### Activity
Starting at the line that contains "replace (Z.of_nat (S", transcribe each line exactly through the last line of the data. Include nothing else.

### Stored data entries
▼▼▼

Lemma strlen_from_ok l pre r fuel :
  x00 ∉ l -> (length l < fuel)%nat ->
  strlen_from fuel (pre ++ l ++ x00 :: r) (Z.of_nat (length pre)) tt = Ok (Z.of_nat (length l), tt).
Proof.
  revert pre fuel. induction l as [|c l IH]; intros pre fuel Hl Hf; destruct fuel as [|fuel]; simpl in Hf; try lia;
    cbn [strlen_from].
  - cbn [app]. rewrite (bind_ok _ _ _ _ _ (char_at_mid pre x00 r)). by rewrite decide_True.
  - apply not_elem_of_cons in Hl as [Hc Hl].
    cbn [app]. rewrite (bind_ok _ _ _ _ _ (char_at_mid pre c _)). rewrite decide_False by done.
    specialize (IH (pre ++ [c]) fuel Hl ltac:(lia)). rewrite length_app in IH. simpl in IH.
    rewrite <- app_assoc in IH. simpl in IH.
    replace (Z.of_nat (length pre) + 1) with (Z.of_nat (length pre + 1)) by lia.
    rewrite (bind_ok _ _ _ _ _ IH). unfold ret. do 2 f_equal. simpl. lia.
Qed.

Lemma strlen_ok l r : x00 ∉ l -> strlen (l ++ x00 :: r) tt = Ok (Z.of_nat (length l), tt).
Proof. intros Hl. apply (strlen_from_ok l []); [done|]. rewrite length_app. simpl. lia. Qed.

(** A string without NUL against a string that ends at [z]. *)
Lemma strncmp_ok n pre r buf i z :
  x00 ∉ n -> 0 <= i -> (Z.to_nat i <= z)%nat -> buf !! z = Some x00 ->
  strncmp_eq (length n) (pre ++ n ++ x00 :: r) buf (Z.of_nat (length pre)) i tt =
  Ok (bool_decide (take (length n) (drop (Z.to_nat i) buf) = n), tt).
Proof.
  revert pre i. induction n as [|c n IH]; intros pre i Hn Hi Hz Hbz; cbn [strncmp_eq length]; [done|].
  apply not_elem_of_cons in Hn as [Hc Hn].
  cbn [app]. rewrite (bind_ok _ _ _ _ _ (char_at_mid pre c _)).
  destruct (lookup_lt_is_Some_2 buf (Z.to_nat i)) as [d Hd].
  { apply lookup_lt_Some in Hbz. lia. }
  rewrite (bind_ok _ _ _ _ _ (char_at_lookup _ _ d Hi Hd)).
  rewrite (drop_S _ _ _ Hd). cbn [take].
  destruct (decide (c = d)) as [<-|Hne].
  - rewrite decide_False by done.
    assert (Z.to_nat i <> z) as Hnz by (intros Ez; rewrite Ez in Hd; congruence).
    specialize (IH (pre ++ [c]) (i + 1) Hn ltac:(lia) ltac:(lia) Hbz).
    rewrite length_app, <- app_assoc in IH. simpl in IH.
    replace (Z.of_nat (length pre) + 1) with (Z.of_nat (length pre + 1)) by lia.
    replace (Z.to_nat (i + 1)) with (S (Z.to_nat i)) in IH by lia. rewrite IH.
    do 2 f_equal. apply bool_decide_ext. split; congruence.
  - unfold ret. rewrite bool_decide_eq_false_2 by congruence. done.
Qed.

(** ** The scan as a function of what is left *)

(** The token at the start of [l] is [n]. *)
Definition token_is (n l : list byte) : bool :=
  bool_decide (take (length n) l = n) && bool_decide (l !! length n = Some SP).

(** What follows the first token [n], when [sp] says that a token can start. *)
Fixpoint find_entry (n : list byte) (sp : bool) (l : list byte) : option (list byte) :=
  match l with
  | [] => None
  | c :: l' => if sp && token_is n l then Some (drop (length n) l) else find_entry n (is_space c) l'
  end.

Lemma is_space_iff c : is_space c = bool_decide (c = SP).
Proof.
  unfold is_space. destruct (Z.eqb_spec (byte_Z c) 32) as [E|E]; symmetry.
  - apply bool_decide_eq_true. by apply byte_Z_inj.
  - apply bool_decide_eq_false. intros ->. done.
Qed.

Section scan.
Variable (n content r : list byte) (k : nat).
Hypothesis n_nul : x00 ∉ n.
Hypothesis content_nul : x00 ∉ content.
Let name := n ++ x00 :: r.
Let buf := content ++ replicate (S k) x00.

Lemma buf_end : buf !! length content = Some x00.
Proof. unfold buf. cbn [replicate]. by rewrite list_lookup_middle. Qed.

(** The space after a token is in the contents. *)
Lemma token_inside i : token_is n (drop i buf) = true -> (i + length n < length content)%nat.
Proof.
  unfold token_is. intros [_ H]%andb_true_iff. apply bool_decide_eq_true in H. rewrite lookup_drop in H.
  destruct (decide (i + length n < length content)%nat) as [?|Hge]; [done|]. exfalso.
  unfold buf in H. rewrite lookup_app_r in H by lia. by apply lookup_replicate_1 in H as [? _].
Qed.

Definition starts (i : nat) : bool :=
  match i with O => true | S j => match buf !! j with Some c => is_space c | None => false end end.

Lemma entry_at_ok i :
  (i <= length content)%nat ->
  entry_at buf name (Z.of_nat (length n)) (Z.of_nat i) tt = Ok (starts i && token_is n (drop i buf), tt).
Proof.
  intros Hi. unfold entry_at. rewrite Nat2Z.id.
  pose proof (strncmp_ok n [] r buf (Z.of_nat i) (length content) n_nul ltac:(lia) ltac:(lia) buf_end) as E.
  rewrite Nat2Z.id in E. change (Z.of_nat (length [])) with 0 in E. rewrite app_nil_l in E.
  rewrite (bind_ok _ _ _ _ _ E). unfold token_is.
  case_bool_decide as Hp; cbn [negb]; [|by rewrite andb_false_r].
  assert (i + length n <= length content)%nat as Hlen.
  { destruct (decide (i + length n <= length content)%nat) as [?|Hgt]; [done|]. exfalso. apply n_nul.
    rewrite <- Hp. apply (list_elem_of_lookup_2 _ (length content - i)).
    rewrite lookup_take_lt by lia. rewrite lookup_drop.
    replace (i + (length content - i))%nat with (length content) by lia. apply buf_end. }
  destruct (lookup_lt_is_Some_2 buf (i + length n)) as [c Hc].
  { unfold buf. rewrite length_app, length_replicate. lia. }
  rewrite <- Nat2Z.inj_add, (bind_ok _ _ _ _ _ (char_at_nat _ _ _ Hc)).
  rewrite lookup_drop, Hc, is_space_iff. case_bool_decide as Hsp; cbn [negb].
  - rewrite bool_decide_eq_true_2 by congruence. rewrite andb_true_r.
    destruct i as [|j]; [done|]. rewrite (proj2 (Z.eqb_neq _ _)) by lia.
    destruct (lookup_lt_is_Some_2 buf j) as [d Hd]; [apply lookup_lt_Some in Hc; lia|].
    replace (Z.of_nat (S j) - 1) with (Z.of_nat j) by lia. rewrite (bind_ok _ _ _ _ _ (char_at_nat _ _ _ Hd)).
    cbn [starts]. by rewrite Hd.
  - rewrite bool_decide_eq_false_2 by congruence. by rewrite andb_false_r.
Qed.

▲▲▲

### Your response
    replace (Z.of_nat (S j) - 1) with (Z.of_nat j) by lia. rewrite (bind_ok _ _ _ _ _ (char_at_nat _ _ _ Hd)).
    cbn [starts]. by rewrite Hd.
  - rewrite bool_decide_eq_false_2 by congruence. by rewrite andb_false_r.
Qed.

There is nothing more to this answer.